O uso das redes sociais que ajudou a levar Bolsonaro à vitória em 2018 tinha limites, assim como a pauta anticorrupção, sacudida desde que o ex-juiz Sérgio Moro deixou a Esplanada, acusando o chefe de interferir na Polícia Federal. A pandemia avançou. Bolsonaro se engalfinhava com Doria enquanto outro adversário ressurgia: Luiz Inácio Lula da Silva, que saiu da prisão e passou a ser elegível novamente.
MUDANÇA
Foi de olho na presença de Lula e na insuficiência das redes que Bolsonaro resolveu ter neste ano uma campanha profissional e mais bem estruturada. Entregou o núcleo de comunicação à coordenação do filho Flávio e do marqueteiro Duda Lima. Concedeu-lhes ainda mais acesso ao Palácio do Planalto e a seu gabinete após a chegada do ex-secretário Fabio Wajngarten.
Com apoio do candidato a vice, general Walter Braga Netto, esse time convenceu o presidente de 67 anos a moderar o discurso no 7 de Setembro, a reduzir os ataques ao Supremo Tribunal Federal (STF) e a procurar a se apresentar com uma versão “paz e amor” no horário eleitoral. Bolsonaro se desculpou pela frase “não sou coveiro”, dita ao ser questionado sobre as vítimas de covid-19. “Dei uma aloprada na pandemia.”
O empresário Otávio Fakhoury, um dos mais fiéis apoiadores, notou a diferença. “A campanha agora tem uma aparência mais profissional do que em 2018. Desta vez, teve coordenador e marqueteiro. Teve vez também o componente da Michelle (Bolsonaro), que foi quase protagonista e ajudou a tirar o estigma de misoginia (do presidente).”
ACUSAÇÕES
Mas nem tudo mudou. Aliado ao gabinete do ódio, o vereador Carlos Bolsonaro ficou de fora deste núcleo e cuidou de forma independente das redes sociais. Em vários momento,s entrou em choque com o irmão mais velho. Dobrou a aposta nos ataques ao sistema eleitoral e ao PT. Em outra frente, articulou uma narrativa para mostrar o presidente como alguém perseguido pelo sistema.

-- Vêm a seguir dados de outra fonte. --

(** * cryptgo: the coin view's source adapters and its event multiplexer

    A shallow embedding of [pkg/api/getCoinData.go] (the four source
    adapters built on [utils.LoopTick]) and of [pkg/display/coin/coin.go]
    (the [DisplayCoin] select loop), followed by the properties of the
    polling core.

    Data is kept as the Go code has it: [float64] is IEEE 754 binary64
    (the executable specification of the Rocq library, precision 53,
    [emax] 1024), Go maps are [gmap]s, slices are lists updated by index,
    channels are FIFO queues and a [select] resolves through an explicit
    scheduling choice. *)

From Stdlib Require Import ZArith List String Ascii Bool Lia.
From Stdlib Require Import Floats.SpecFloat DecimalString.
From stdpp Require Import gmap strings list fin_maps.

Local Open Scope string_scope.
Local Open Scope Z_scope.
Local Open Scope list_scope.

(* ===================================================================== *)
(** * Go's float64 *)
(* ===================================================================== *)

Module F64.

Definition prec : Z := 53.
Definition emax : Z := 1024.

(** A [float64] value.  Arithmetic is round-to-nearest-even. *)
Definition float64 : Type := spec_float.

Definition add : float64 -> float64 -> float64 := SFadd prec emax.
Definition sub : float64 -> float64 -> float64 := SFsub prec emax.
Definition mul : float64 -> float64 -> float64 := SFmul prec emax.
Definition div : float64 -> float64 -> float64 := SFdiv prec emax.
Definition opp : float64 -> float64 := SFopp.

(** Go's [<], [<=] and [==] on floats: false as soon as a NaN is involved. *)
Definition ltb : float64 -> float64 -> bool := SFltb.
Definition leb : float64 -> float64 -> bool := SFleb.
Definition eqb : float64 -> float64 -> bool := SFeqb.

Definition zero : float64 := S754_zero false.
Definition pinf : float64 := S754_infinity false.
Definition ninf : float64 := S754_infinity true.
Definition nan : float64 := S754_nan.

(** The float64 nearest to an integer (conversion of an integer
    constant such as [100] or [-1]). *)
Definition of_Z (z : Z) : float64 := binary_normalize prec emax z 0 false.

(** Values that a float64 variable can hold: the mantissa is canonical
    and the exponent in range. *)
Definition valid (x : float64) : bool := valid_binary prec emax x.

Definition is_nan (x : float64) : bool :=
  match x with S754_nan => true | _ => false end.

Definition is_finite (x : float64) : bool :=
  match x with S754_zero _ | S754_finite _ _ _ => true | _ => false end.

(** Neither NaN nor below zero: a zero of either sign, or a value whose
    sign bit is clear. *)
Definition nonneg (x : float64) : Prop :=
  match x with
  | S754_zero _ => True
  | S754_infinity s | S754_finite s _ _ => s = false
  | S754_nan => False
  end.

(** Truncation toward zero of a finite value, [None] for NaN and the
    infinities. *)
Definition trunc (x : float64) : option Z :=
  match x with
  | S754_zero _ => Some 0
  | S754_finite s m e =>
      let a := match e with
               | Zneg p => Z.pos m / 2 ^ Z.pos p
               | _ => Z.pos m * 2 ^ e
               end in
      Some (if s then - a else a)
  | _ => None
  end.

(** Go's conversion [int(f)] on a 64-bit platform.  When the truncated
    value does not fit an [int] the language leaves the result to the
    implementation; [unrep] is what the platform returns then. *)
Definition to_int (unrep : float64 -> Z) (x : float64) : Z :=
  match trunc x with
  | Some z => if (- 2 ^ 63 <=? z) && (z <? 2 ^ 63) then z else unrep x
  | None => unrep x
  end.

End F64.

Abbreviation float64 := F64.float64.

(* ===================================================================== *)
(** * Go's errors, fmt and strconv *)
(* ===================================================================== *)

(** An [error] value, identified by its message. *)
Inductive error : Type := Err (msg : string).

Definition ErrSyntax : error := Err "invalid syntax".
Definition ErrRange : error := Err "value out of range".

Module Fmt.

Definition digits (n : Z) : string := NilZero.string_of_uint (N.to_uint (Z.to_N n)).

Definition two_digits (n : Z) : string :=
  if n <? 10 then "0" +:+ digits n else digits n.

(** [round_half_even n d]: the integer nearest to [n / d] for [0 <= n],
    [0 < d], ties to even. *)
Definition round_half_even (n d : Z) : Z :=
  let q := n / d in
  let r := n mod d in
  match 2 * r ?= d with
  | Lt => q
  | Gt => q + 1
  | Eq => if Z.even q then q else q + 1
  end.

(** Hundredths of the magnitude of a finite value, correctly rounded. *)
Definition cents (m : positive) (e : Z) : Z :=
  match e with
  | Zneg p => round_half_even (Z.pos m * 100) (2 ^ Z.pos p)
  | _ => Z.pos m * 2 ^ e * 100
  end.

Definition fixed2 (neg : bool) (c : Z) : string :=
  (if neg then "-" else "") +:+ digits (c / 100) +:+ "." +:+ two_digits (c mod 100).

(** The verb [%.2f] of [fmt.Sprintf] applied to a float64. *)
Definition f2 (x : float64) : string :=
  match x with
  | S754_nan => "NaN"
  | S754_infinity false => "+Inf"
  | S754_infinity true => "-Inf"
  | S754_zero s => fixed2 s 0
  | S754_finite s m e => fixed2 s (cents m e)
  end.

End Fmt.

(** ** strconv.ParseFloat, strings.ToUpper and the platform

    The standard library is outside the repository.  The development is
    parametric in it: [ParseFloat s] stands for [strconv.ParseFloat(s, 64)]
    and returns the value together with the error ([None] is Go's [nil]),
    [ToUpper] for [strings.ToUpper], and [int_unrep] for what the
    platform's [int(f)] yields on a value outside the range of [int]. *)
Class GoLib : Type := {
  ParseFloat : string -> float64 * option error;
  ToUpper : string -> string;
  int_unrep : float64 -> Z
}.

(** The conversion [int(f)] of the platform. *)
Definition int_of_float64 `{GoLib} (x : float64) : Z := F64.to_int int_unrep x.

(** An instance, used to run the model on concrete inputs: decimal
    literals ([-12.5], [3e-2], [inf], [nan]) parsed with correct rounding,
    ASCII upper-casing, and the amd64 conversion (the "integer
    indefinite" value [-2^63]). *)
Module Strconv.

Definition digit_val (c : ascii) : option Z :=
  let n := Z.of_N (N_of_ascii c) in
  if (48 <=? n) && (n <=? 57) then Some (n - 48) else None.

(** Reads the longest prefix of decimal digits: the accumulated value,
    the number of digits read and the rest of the string. *)
Fixpoint read_digits (s : string) (acc cnt : Z) : Z * Z * string :=
  match s with
  | String c r =>
      match digit_val c with
      | Some d => read_digits r (acc * 10 + d) (cnt + 1)
      | None => (acc, cnt, s)
      end
  | EmptyString => (acc, cnt, s)
  end.

Definition read_sign (s : string) : bool * string :=
  match s with
  | String "-" r => (true, r)
  | String "+" r => (false, r)
  | _ => (false, s)
  end.

Definition lower (c : ascii) : ascii :=
  let n := N_of_ascii c in
  if ((65 <=? n) && (n <=? 90))%N then ascii_of_N (n + 32) else c.

Definition upper (c : ascii) : ascii :=
  let n := N_of_ascii c in
  if ((97 <=? n) && (n <=? 122))%N then ascii_of_N (n - 32) else c.

Fixpoint map_string (f : ascii -> ascii) (s : string) : string :=
  match s with
  | EmptyString => EmptyString
  | String c r => String (f c) (map_string f r)
  end.

(** The float64 nearest to [(-1)^neg * m * 10^e]. *)
Definition of_decimal (neg : bool) (m e : Z) : float64 :=
  match m with
  | Z.pos p =>
      match e with
      | Zneg q => F64.div (S754_finite neg p 0) (S754_finite false (10 ^ q) 0)
      | _ => binary_normalize F64.prec F64.emax
               (if neg then - (m * 10 ^ e) else m * 10 ^ e) 0 false
      end
  | _ => S754_zero neg
  end.

(** The optional exponent part [e[+-]ddd]; [None] on a malformed one. *)
Definition read_exponent (s : string) : option (Z * string) :=
  match s with
  | String c r =>
      if Ascii.eqb (lower c) "e" then
        let '(neg, r1) := read_sign r in
        let '(v, cnt, r2) := read_digits r1 0 0 in
        if cnt =? 0 then None else Some (if neg then - v else v, r2)
      else Some (0, s)
  | EmptyString => Some (0, s)
  end.

Definition parse_number (neg : bool) (s : string) : float64 * option error :=
  let '(ip, ni, r1) := read_digits s 0 0 in
  let '(m, nf, r2) :=
    match r1 with
    | String "." r => read_digits r ip 0
    | _ => (ip, 0, r1)
    end in
  if ni + nf =? 0 then (F64.zero, Some ErrSyntax)
  else
    match read_exponent r2 with
    | Some (ex, EmptyString) =>
        let v := of_decimal neg m (ex - nf) in
        if F64.is_finite v then (v, None) else (v, Some ErrRange)
    | _ => (F64.zero, Some ErrSyntax)
    end.

Definition parse (s : string) : float64 * option error :=
  let '(neg, r) := read_sign s in
  let l := map_string lower r in
  if String.eqb l "inf" || String.eqb l "infinity" then (S754_infinity neg, None)
  else if String.eqb (map_string lower s) "nan" then (S754_nan, None)
  else parse_number neg r.

End Strconv.

#[export] Instance go_amd64 : GoLib := {|
  ParseFloat := Strconv.parse;
  ToUpper := Strconv.map_string Strconv.upper;
  int_unrep := fun _ => - 2 ^ 63
|}.

(* ===================================================================== *)
(** * Channels, select and the cancellation context *)
(* ===================================================================== *)

Module Chan.

(** A Go channel of capacity [cap]: the buffered values, oldest first,
    and the values of the senders parked on a full (or unbuffered)
    channel, in the order they arrived. *)
Record t (A : Type) : Type := mk { cap : nat; buf : list A; sendq : list A }.
Arguments mk {A} _ _ _.
Arguments cap {A} _.
Arguments buf {A} _.
Arguments sendq {A} _.

Definition make {A : Type} (n : nat) : t A := mk n [] [].

(** [ch <- v] with no receiver waiting: the value enters the buffer when
    there is room, otherwise its sender parks. *)
Definition send {A : Type} (ch : t A) (v : A) : t A :=
  if (length (buf ch) <? cap ch)%nat
  then mk (cap ch) (buf ch ++ [v]) (sendq ch)
  else mk (cap ch) (buf ch) (sendq ch ++ [v]).

(** The values sent and not yet received. *)
Definition pending {A : Type} (ch : t A) : list A := buf ch ++ sendq ch.

(** A receive can proceed at once. *)
Definition ready {A : Type} (ch : t A) : bool :=
  match pending ch with [] => false | _ :: _ => true end.

(** [<-ch] when it can proceed: the head of the buffer is taken and the
    first parked sender moves its value into the freed slot; on an empty
    buffer the value is taken from the first parked sender. *)
Definition recv {A : Type} (ch : t A) : option (A * t A) :=
  match buf ch, sendq ch with
  | v :: b, w :: q => Some (v, mk (cap ch) (b ++ [w]) q)
  | v :: b, [] => Some (v, mk (cap ch) b [])
  | [], w :: q => Some (w, mk (cap ch) [] q)
  | [], [] => None
  end.

End Chan.

(** The case a [select] statement ends up running. *)
Inductive select_case : Type := CaseDone | CaseComm | CaseDefault.

(** [select { case <-ctx.Done(): ..; case <communication>: ..; default: .. }].
    When both cases can proceed the runtime picks one of them;
    [pick_done] is that pick. *)
Definition select_default (done comm_ready pick_done : bool) : select_case :=
  match done, comm_ready with
  | true, true => if pick_done then CaseDone else CaseComm
  | true, false => CaseDone
  | false, true => CaseComm
  | false, false => CaseDefault
  end.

Ressurgiram a contestação das urnas eletrônicas e os conflitos com a Justiça Eleitoral. “O presidente é vítima de fake news. Não acreditamos nas pesquisas, que são direcionadas. Há fortes indícios de fraude arquitetada para dar um golpe. Existem urnas que foram manipuladas”, disse ao Estadão Frederick Wassef, advogado do presidente e candidato a deputado federal.
Na última quarta-feira, o ministro Alexandre de Moraes reagiu e mandou investigar as acusações do partido do presidente contra as urnas.
O que poucos próximos do presidente admitem é que os números lhe são desfavoráveis. Os bolsonaristas sentiram o golpe da campanha “vira voto” que mobilizou dezenas de artistas e celebridades em defesa de Lula nas redes sociais. “Estava dando uma olhada nas redes sociais, como sempre faço de manhã, e estou chocado. A declaração de alguns artistas falando de esperança, e de juristas também. E a opinião covarde de jornalistas. Vamos votar pesado no presidente Jair Bolsonaro”, disse o ex-secretário da Cultura Mário Frias.
Para tentar rebater o apoio de artistas como Xuxa, Angélica, Bruna Marquezine e Caetano Veloso, a campanha de Bolsonaro foi atrás de celebridades. Obteve o apoio de Neymar e de Ratinho – o astro do SBT disse que vai votar usando a camiseta da seleção brasileira. Exposto em quatro anos, o projeto de reeleição entregou às vésperas do primeiro turno a imagem desgastada de um presidente.
As informações são do jornal O Estado de S. Paulo.